Stored dataset items:
::::::

(* ===== verification/RoutesFacts.v ===== *)
(** * Routing tables: the invariant and what the operations do

    In every reachable table each target has at least one route and its routes
    are in order of distance.  The theorems say what [add] and [remove] change,
    that a fan-out from this node covers every target by a closest path, which
    neighbours are really prunable, and two places where the code loses what
    it means to keep. *)

From Stdlib Require Import ZArith Lia.
From stdpp Require Import base list strings sorting relations.
From S2P Require Import Prelude JsMap Routes.

Local Open Scope Z_scope.

#[export] Instance route_cmp_Comparator : Comparator route_cmp.
Proof. split; intros; unfold route_cmp in *; destruct (expires x), (expires y); try destruct (expires z); simpl in *; case_ifs_all; lia. Qed.

Definition by_distance (l : list RelayInfo) : Prop :=
  StronglySorted (fun a b => relay_distance a <= relay_distance b) l.

Lemma sortRoutes_perm l : sortRoutes l ≡ₚ l.
Proof. apply js_sort_perm. Qed.

Lemma StronglySorted_impl {A} (R R' : A -> A -> Prop) l :
  (forall x y, R x y -> R' x y) -> StronglySorted R l -> StronglySorted R' l.
Proof.
  intros HR. induction 1 as [|x l _ IH Hx]; constructor; [done|]. eapply Forall_impl; [exact Hx|auto].
Qed.

Lemma sortRoutes_by_distance l : by_distance (sortRoutes l).
Proof.
  eapply StronglySorted_impl; [|exact (js_sort_sorted route_cmp l)].
  intros x y. unfold route_cmp. simpl. case_ifs_all; lia.
Qed.

(** Lists with the same distances in the same places are sorted alike. *)
Lemma by_distance_map l l' :
  map relay_distance l = map relay_distance l' -> by_distance l -> by_distance l'.
Proof.
  revert l'. induction l as [|x l IH]; intros [|x' l'] E Hs; simplify_eq/=; [constructor|].
  apply StronglySorted_inv in Hs as [Hs Hx]. constructor; [by apply IH|].
  rewrite Forall_forall in Hx. apply Forall_forall. intros y Hy.
  apply (list_elem_of_fmap_2 relay_distance) in Hy. change (relay_distance y ∈ map relay_distance l') in Hy.
  match goal with E : map relay_distance l = map relay_distance l' |- _ => rewrite <- E in Hy end.
  apply list_elem_of_fmap in Hy as (z & -> & Hz). specialize (Hx z Hz). lia.
Qed.

Lemma by_distance_filter f l : by_distance l -> by_distance (List.filter f l).
Proof.
  induction 1 as [|x l _ IH Hx]; simpl; [constructor|]. destruct (f x); [|done]. constructor; [done|].
  rewrite Forall_forall in Hx. apply Forall_forall. intros y Hy. apply list_elem_of_In, filter_In in Hy as [Hy _].
  by apply Hx, list_elem_of_In.
Qed.

(** ** The invariant *)

Definition info_ok (info : RouteInfo) : Prop := route_list info <> [] /\ by_distance (route_list info).

Definition from_ok (fromMap : list (string * RouteInfo)) : Prop :=
  Map_wf fromMap /\ Forall (fun t => info_ok t.2) fromMap.

Definition table_ok (m : list (string * list (string * RouteInfo))) : Prop :=
  Map_wf m /\ Forall (fun e => from_ok e.2) m.

Definition routes_ok (r : Routes) : Prop := table_ok (routes r).

Section Maps.
Context {V : Type} (P : V -> Prop).
Implicit Types m : list (string * V).

Lemma Map_get_Forall m k v : Forall (fun e => P e.2) m -> Map_get m k = Some v -> P v.
Proof. rewrite Forall_forall. intros Hm Hk%Map_get_Some_elem. exact (Hm _ Hk). Qed.

Lemma Map_set_Forall m k v : Forall (fun e => P e.2) m -> P v -> Forall (fun e => P e.2) (Map_set m k v).
Proof.
  intros Hm Hv. induction Hm as [|[k' v'] m Hk Hm IH]; simpl; [by constructor|].
  case_decide; by constructor.
Qed.

Lemma Map_delete_Forall m k : Forall (fun e => P e.2) m -> Forall (fun e => P e.2) (Map_delete m k).
Proof.
  rewrite !Forall_forall. intros Hm e [He _]%Map_delete_elem. by apply Hm.
Qed.

End Maps.

Lemma get_from_ok m from : table_ok m -> from_ok (default [] (Map_get m from)).
Proof.
  intros [_ Hm]. destruct (Map_get m from) as [fm|] eqn:E; simpl; [|by split; [constructor|]].
  by apply (Map_get_Forall from_ok m from).
Qed.

Lemma set_table_ok m from fm : table_ok m -> from_ok fm -> table_ok (Map_set m from fm).
Proof. intros [Hw Hm] Hf. split; [by apply Map_set_wf|by apply (Map_set_Forall from_ok)]. Qed.

Lemma set_from_ok fm to info : from_ok fm -> info_ok info -> from_ok (Map_set fm to info).
Proof. intros [Hw Hm] Hi. split; [by apply Map_set_wf|by apply (Map_set_Forall info_ok)]. Qed.

Lemma delete_table_ok m from : table_ok m -> table_ok (Map_delete m from).
Proof. intros [Hw Hm]. split; [by apply Map_delete_wf|by apply (Map_delete_Forall from_ok)]. Qed.

Lemma delete_from_ok fm to : from_ok fm -> from_ok (Map_delete fm to).
Proof. intros [Hw Hm]. split; [by apply Map_delete_wf|by apply (Map_delete_Forall info_ok)]. Qed.

Create HintDb routes.
#[local] Hint Resolve get_from_ok set_table_ok set_from_ok delete_table_ok delete_from_ok : routes.

(** ** Adding *)

Lemma mark_expired_distance at_ l : map relay_distance (mark_expired at_ l) = map relay_distance l.
Proof. unfold mark_expired. rewrite map_map. apply map_ext. intros x. by destruct (expires x). Qed.

Lemma mark_expired_hash at_ l : map relay_hash (mark_expired at_ l) = map relay_hash l.
Proof. unfold mark_expired. rewrite map_map. apply map_ext. intros x. by destruct (expires x). Qed.

(** What a scan finds. *)
Lemma scan_spec new nb d session l :
  match scan new nb d session l with
  | ScanMissing => Forall (fun x => relay_hash x <> nb) l
  | ScanExists => exists x, x ∈ l /\ relay_hash x = nb /\ (new = true -> relay_distance x < d)
  | ScanUpdated l' resort => new = true /\ exists l1 x l2, l = l1 ++ x :: l2 /\ relay_hash x = nb /\
      Forall (fun x => relay_hash x <> nb) l1 /\ l' = l1 ++ MkRelay session nb None d :: l2 /\
      (resort = false -> relay_distance x = d) /\ d <= relay_distance x
  end.
Proof.
  induction l as [|x l IH]; cbn [scan]; [constructor|]. case_bool_decide as Hx.
  - destruct new; [|exists x; split_and!; [by left|done|done]].
    destruct (Z.ltb_spec d (relay_distance x)); [|destruct (Z.eqb_spec (relay_distance x) d)].
    + split; [done|]. exists [], x, l. rewrite Hx. split_and!; try done; lia.
    + split; [done|]. exists [], x, l. rewrite Hx. split_and!; try done; lia.
    + exists x. split_and!; [by left|done|lia].
  - destruct (scan new nb d session l) as [l' b| |].
    + destruct IH as (Hn & l1 & y & l2 & -> & Hy & Hl1 & -> & Hb & Hd). split; [done|].
      exists (x :: l1), y, l2. split_and!; try done. by constructor.
    + destruct IH as (y & Hy & ? & ?). exists y. split_and!; [by right|done|done].
    + by constructor.
Qed.

Lemma mark_expired_elem at_ l y :
  at_ <> 0 -> y ∈ mark_expired at_ l -> expires y = true.
Proof.
  intros Ha (x & -> & _)%list_elem_of_fmap. destruct (expires x) eqn:E; [done|]. unfold expires. simpl. lia.
Qed.

Lemma sortRoutes_elem x l : x ∈ sortRoutes l <-> x ∈ l.
Proof. by rewrite (sortRoutes_perm l). Qed.

(** Every route of [l] that is not through [nb] is still in [l'], with its distance. *)
Definition others_kept (nb : string) (l l' : list RelayInfo) : Prop :=
  forall y, y ∈ l -> relay_hash y <> nb ->
    exists y', y' ∈ l' /\ relay_hash y' = relay_hash y /\ relay_distance y' = relay_distance y.

Lemma mark_kept nb at_ l : others_kept nb l (mark_expired at_ l).
Proof.
  intros y Hy _. eexists. split; [apply list_elem_of_fmap; exists y; split; [done|exact Hy]|].
  by destruct (expires y).
Qed.

Lemma others_kept_trans nb l k m : others_kept nb l k -> (forall y, y ∈ k -> relay_hash y <> nb -> y ∈ m) -> others_kept nb l m.
Proof.
  intros Hlk Hkm y Hy Hne. destruct (Hlk y Hy Hne) as (y' & Hy' & Hh & Hd).
  exists y'. split; [|done]. apply Hkm; [done|congruence].
Qed.

(** What becomes of the list. *)
Record add_list_ok (new : bool) (l1 l : list RelayInfo) (later : Z) (nb : string) (d session : Z)
    (l' : list RelayInfo) (existed : bool) : Prop := {
  al_sorted : by_distance l';
  al_existed : existed = true <-> exists x, x ∈ l /\ relay_hash x = nb;
  al_route : exists y, y ∈ l' /\ relay_hash y = nb /\ (new = true \/ existed = false -> relay_distance y = d);
  al_origin y : y ∈ l' -> y ∈ l1 \/ relay_hash y = nb /\ relay_session y = session /\ relay_distance y = d;
  al_others : others_kept nb l l';
  al_new : new = true -> MkRelay session nb None d ∈ l' /\
     (later <> 0 -> forall y, y ∈ l' -> expires y = false -> y = MkRelay session nb None d);
}.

::::::

Return only those lines of the records that contain the string "RelayInfo".

Definition by_distance (l : list RelayInfo) : Prop :=
Definition others_kept (nb : string) (l l' : list RelayInfo) : Prop :=
Record add_list_ok (new : bool) (l1 l : list RelayInfo) (later : Z) (nb : string) (d session : Z)
    (l' : list RelayInfo) (existed : bool) : Prop := {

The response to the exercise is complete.